(* ===== verification/NestedFilters.v ===== *)
(** * Nested fields and the filters of nested arrays ([core/nested_field_resolver.py])

    A nested field is taken from its parent or read by its key; the elements of a nested
    array are filtered in the program, by the dictionaries that graphql-core hands on, by
    objects of where inputs and by what these are converted to. *)
From stdpp Require Import base decidable strings list.
From Stdlib Require Import ZArith Lia Ascii.
From S2P Require Import Prelude PyVal Sql Casing.

Local Open Scope py_scope.

(** ** Comparisons of values *)

(** The numbers, which compare by what they are worth. *)
Definition number (v : pyval) : option Num.pyfloat :=
  match v with
  | PBool b => Some (Num.FFin (if b then 1 else 0) 0)
  | PInt z => Some (Num.FFin z 0)
  | PFloat f => Some f
  | PDecimal m e => Some (Num.FFin m e)
  | _ => None
  end.

(** [v == w]; an object of the program is equal to no other value. *)
Fixpoint py_eq (v w : pyval) : bool :=
  match number v, number w with
  | Some a, Some b => Num.float_leb a b && Num.float_leb b a
  | None, None =>
      match v, w with
      | PNone, PNone => true
      | PStr s, PStr t | PUUID s, PUUID t | PDate s _, PDate t _ | PDatetime s _, PDatetime t _ => s =s t
      | PList l, PList m | PTuple l, PTuple m =>
          (fix go (l m : list pyval) : bool :=
             match l, m with
             | [], [] => true
             | x :: l, y :: m => py_eq x y && go l m
             | _, _ => false
             end) l m
      | PDict d, PDict e =>
          (length d =? length e)%nat
            && forallb (λ kv, match dict_get kv.1 e with Some y => py_eq kv.2 y | None => false end) d
      | _, _ => false
      end
  | _, _ => false
  end.

(** [v < w], or [v <= w] when [strict] is not set: numbers by their worth, texts by their
    characters, dates and datetimes of one zone by their ISO texts, lists by their first
    difference; TypeError for anything else. *)
Fixpoint py_less (strict : bool) (v w : pyval) : result bool :=
  match number v, number w with
  | Some a, Some b => Ok (if strict then Num.float_ltb a b else Num.float_leb a b)
  | None, None =>
      match v, w with
      | PStr s, PStr t | PUUID s, PUUID t | PDate s _, PDate t _ | PDatetime s _, PDatetime t _ =>
          Ok (if strict then Str.ltb s t else negb (Str.ltb t s))
      | PList l, PList m | PTuple l, PTuple m =>
          (fix go (l m : list pyval) : result bool :=
             match l, m with
             | [], [] => Ok (negb strict)
             | [], _ => Ok true
             | _, [] => Ok false
             | x :: l, y :: m => if py_eq x y then go l m else py_less strict x y
             end) l m
      | _, _ => raise TypeError
      end
  | _, _ => raise TypeError
  end.

(** [v in w] *)
Definition py_in (v w : pyval) : result bool :=
  match w with
  | PList l | PTuple l => Ok (existsb (py_eq v) l)
  | PDict d => match v with PStr s => Ok (dict_has s d) | PList _ | PDict _ => raise TypeError | _ => Ok false end
  | PStr t => match v with PStr s => Ok (Str.has_sub s t) | _ => raise TypeError end
  | _ => raise TypeError
  end.

(** [for x in v] *)
Definition py_items (v : pyval) : result (list pyval) :=
  match v with
  | PList l | PTuple l => Ok l
  | PDict d => Ok (map PStr (dict_keys d))
  | PStr s => Ok (map (λ c, PStr (String c EmptyString)) (String.list_ascii_of_string s))
  | _ => raise TypeError
  end.

(** ** One operator *)

Definition _OPERATORS : list string :=
  ["eq"; "equals"; "neq"; "not"; "gt"; "gte"; "lt"; "lte"; "contains"; "startswith"; "startsWith"; "endswith";
   "endsWith"; "in"; "in_"; "nin"; "notIn"; "isnull"].

Section filter.
(** The value of an enumeration's member; what [_to_sql_where] makes of an object that has
    it; the [__gql_fields__] of an object's class. *)
Context (enum_value : pyval → option pyval) (to_sql_where : pyval → option pyval) (gql_fields : pyval → option (list string)).

Definition unless_none (item : pyval) (r : result bool) : result bool := if Py.is_none item then Ok false else r.

Definition _apply_single_operator (item : pyval) (op : string) (v : pyval) : result bool :=
  let item := match enum_value item, enum_value v with Some x, None => x | _, _ => item end in
  if op in_ ["eq"; "equals"] then Ok (py_eq item v)
  else if op in_ ["neq"; "not"] then Ok (negb (py_eq item v))
  else if op =s "gt" then unless_none item (py_less true v item)
  else if op =s "gte" then unless_none item (py_less false v item)
  else if op =s "lt" then unless_none item (py_less true item v)
  else if op =s "lte" then unless_none item (py_less false item v)
  else if op =s "contains" then unless_none item (Ok (Str.has_sub (Py.str v) (Py.str item)))
  else if op in_ ["startswith"; "startsWith"] then unless_none item (Ok (Str.starts_with (Py.str v) (Py.str item)))
  else if op in_ ["endswith"; "endsWith"] then unless_none item (Ok (Str.ends_with (Py.str v) (Py.str item)))
  else if op in_ ["in"; "in_"] then if Py.truthy v then py_in item v else Ok false
  else if op in_ ["nin"; "notIn"] then if Py.truthy v then negb <$> py_in item v else Ok true
  else if op =s "isnull" then Ok (if Py.truthy v then Py.is_none item else negb (Py.is_none item))
  else raise ValueError.

(** Loops that stop at the first answer that decides. *)
Fixpoint allR {A} (f : A → result bool) (l : list A) : result bool :=
  match l with
  | [] => Ok true
  | x :: l => b ← f x; if b : bool then allR f l else Ok false
  end.

Fixpoint anyR {A} (f : A → result bool) (l : list A) : result bool :=
  match l with
  | [] => Ok false
  | x :: l => b ← f x; if b : bool then Ok true else anyR f l
  end.

Definition operators_hold (item : pyval) (ops : list (string * pyval)) : result bool :=
  allR (λ kv, if Py.is_none kv.2 then Ok true else _apply_single_operator item kv.1 kv.2) ops.

Definition _apply_field_filter_operators (item v : pyval) : result bool :=
  if negb (Py.truthy v) then Ok true
  else match v with
       | PDict ops | PObj _ ops => operators_hold item ops
       | _ => Ok true
       end.

(** [getattr(item, name, None)] *)
Definition attribute (name : string) (item : pyval) : pyval := default PNone (Py.attr name item).

Definition _item_value (item : pyval) (field_name : string) : pyval :=
  let snake := to_snake_case field_name in
  match item with
  | PDict d => if dict_has snake d then Py.get snake d else Py.get field_name d
  | _ =>
      let v := attribute snake item in
      if Py.is_none v && negb (snake =s field_name) then attribute field_name item else v
  end.

(** ** One filter *)

Definition is_connective (name : string) : bool := name in_ ["AND"; "OR"; "NOT"].

(** The conditions of an object on fields, one after the other. *)
Definition fields_hold (item : pyval) (fields : list (string * pyval)) : result bool :=
  allR (λ kv, if is_connective kv.1 || Py.is_none kv.2 then Ok true
              else _apply_field_filter_operators (_item_value item kv.1) kv.2) fields.

Section step.
Context (rec : pyval → result bool).

Definition _item_matches_where_dict (item : pyval) (where_ : list (string * pyval)) : result bool :=
  allR (λ kv,
    if Py.is_none kv.2 then Ok true
    else if kv.1 =s "AND" then l ← py_items kv.2; allR rec l
    else if kv.1 =s "OR" then if negb (Py.truthy kv.2) then Ok false else l ← py_items kv.2; anyR rec l
    else if kv.1 =s "NOT" then negb <$> rec kv.2
    else _apply_field_filter_operators (_item_value item kv.1) kv.2) where_.

(** A list under a logical key of an object decides alone, AND before OR before NOT. *)
Definition logical_first (attrs : list (string * pyval)) (rest : result bool) : result bool :=
  match Py.get "AND" attrs with
  | PList l => allR rec l
  | _ =>
      match Py.get "OR" attrs with
      | PList l => anyR rec l
      | _ => if Py.is_none (Py.get "NOT" attrs) then rest else negb <$> rec (Py.get "NOT" attrs)
      end
  end.
End step.

Fixpoint _evaluate_sql_where_on_item (fuel : nat) (item sql_where : pyval) : result bool :=
  match fuel with
  | O => raise RecursionError
  | S fuel =>
      match sql_where with
      | PObj _ attrs => logical_first (_evaluate_sql_where_on_item fuel item) attrs (fields_hold item attrs)
      | _ => Ok true
      end
  end.

(** [fuel] stands for the interpreter's recursion limit. *)
Fixpoint _item_matches_where_criteria (fuel : nat) (item where_filter : pyval) : result bool :=
  match fuel with
  | O => raise RecursionError
  | S fuel =>
      if negb (Py.truthy where_filter) then Ok true
      else match where_filter with
           | PDict d => _item_matches_where_dict (_item_matches_where_criteria fuel item) item d
           | PObj _ attrs =>
               match to_sql_where where_filter with
               | Some sql_where => _evaluate_sql_where_on_item fuel item sql_where
               | None =>
                   logical_first (_item_matches_where_criteria fuel item) attrs
                     (fields_hold item
                        match gql_fields where_filter with
                        | Some names => map (λ n, (n, Py.get n attrs)) names
                        | None => attrs
                        end)
               end
           | _ => Ok true
           end
  end.

Definition _apply_where_filter_to_array (fuel : nat) (items : list pyval) (where_filter : pyval) : result (list pyval) :=
  if bool_decide (items = []) || negb (Py.truthy where_filter) then Ok items
  else
    kept ← mapR (λ item, b ← _item_matches_where_criteria fuel item where_filter; Ok (if b : bool then [item] else [])) items;
    Ok (concat kept).

(** ** One field *)

(** What a resolver reads of the type of its field, [Optional] taken off. *)
Record nested_type := {
  gql_table : string;
  has_definition : bool;
  jsonb_column : option string;
  from_dict : option (list (string * pyval) → result pyval);
  construct : list (string * pyval) → result pyval;
  resolve_nested : bool
}.

(** The context of a request: [run], if its repository has one, and the tenant's entry. *)
Record nested_context := {
  has_db : bool;
  run : option (composable * list pyval → result (list (list (string * pyval))));
  tenant_id : option pyval
}.

Definition nested_statement (view : string) (jsonb : option string) (filters : list (string * pyval)) : composable * list pyval :=
  (Format "SELECT {} AS row FROM {} AS t WHERE {} LIMIT 1"
     [match jsonb with Some (String _ _ as c) => Identifier c | _ => SQL "row_to_json(t)" end;
      Join "." (map Identifier (Str.split "." view));
      Join " AND " (map (λ kv, Composed [Identifier kv.1; SQL " = %s"]) filters)],
   filters.*2).

Definition _fetch_nested_row (loads : string → result pyval) (run : composable * list pyval → result (list (list (string * pyval))))
    (view : string) (jsonb : option string) (filters : list (string * pyval)) : result (option (list (string * pyval))) :=
  rows ← run (nested_statement view jsonb filters);
  match rows with
  | [] => Ok None
  | r :: _ =>
      row ← match dict_get "row" r with Some v => Ok v | None => raise KeyError end;
      row ← match row with PStr s => loads s | v => Ok v end;
      Ok match row with PDict d => Some d | _ => None end
  end.

Definition built (t : nested_type) (d : list (string * pyval)) : result pyval :=
  match from_dict t with Some f => f d | None => construct t d end.

(** The filters of the row that a key stands for. *)
Definition nested_filters (fk_value : pyval) (c : nested_context) : list (string * pyval) :=
  ("id", fk_value) :: match tenant_id c with Some v => [("tenant_id", v)] | None => [] end.

(** What is in the parent. *)
Definition embedded (t : nested_type) (v : pyval) : result pyval :=
  match v with
  | PDict d =>
      if has_definition t then
        match from_dict t with
        | Some f => f d
        | None => match construct t d with Ok o => Ok o | Err _ => Ok v end
        end
      else Ok v
  | _ => Ok v
  end.

Definition resolve_nested_field (loads : string → result pyval) (field_name : string) (t : nested_type) (parent : pyval)
    (c : nested_context) : result pyval :=
  let v := attribute field_name parent in
  if negb (Py.is_none v) then embedded t v
  else
    let fk_value := attribute (field_name +:+ "_id")%stdpp parent in
    match run c with
    | Some run =>
        if Str.nonempty (gql_table t) && has_db c && Py.truthy fk_value then
          match (row ← _fetch_nested_row loads run (gql_table t) (if has_definition t then jsonb_column t else Some "data")
                         (nested_filters fk_value c);
                 match row with Some ((_ :: _) as d) => Some <$> built t d | _ => Ok None end) with
          | Ok (Some o) => Ok o
          | _ => Ok PNone
          end
        else Ok PNone
    | None => Ok PNone
    end.

Definition should_use_nested_resolver (t : nested_type) : bool := has_definition t && resolve_nested t.

(** [is_list] is whether the type of the field is a list. *)
Definition resolve_nested_array_with_where (loads : string → result pyval) (fuel : nat) (field_name : string) (t : nested_type)
    (is_list : bool) (parent : pyval) (c : nested_context) (where_ : pyval) : result pyval :=
  v ← (let v := attribute field_name parent in
       if Py.is_none v then resolve_nested_field loads field_name t parent c else Ok v);
  if Py.is_none v then Ok (if is_list then PList [] else PNone)
  else if Py.is_none where_ then Ok v
  else match v with
       | PList l => PList <$> _apply_where_filter_to_array fuel l where_
       | _ => b ← _item_matches_where_criteria fuel v where_; Ok (if b : bool then v else PNone)
       end.
End filter.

▶ **BRIEF**:
Using the listing above, copy exactly the line that contains "item) item d", the line that contains "n attrs)) names", and each line that falls between them.

▶ **EXERCISE OUTPUT**:
           | PDict d => _item_matches_where_dict (_item_matches_where_criteria fuel item) item d
           | PObj _ attrs =>
               match to_sql_where where_filter with
               | Some sql_where => _evaluate_sql_where_on_item fuel item sql_where
               | None =>
                   logical_first (_item_matches_where_criteria fuel item) attrs
                     (fields_hold item
                        match gql_fields where_filter with
                        | Some names => map (λ n, (n, Py.get n attrs)) names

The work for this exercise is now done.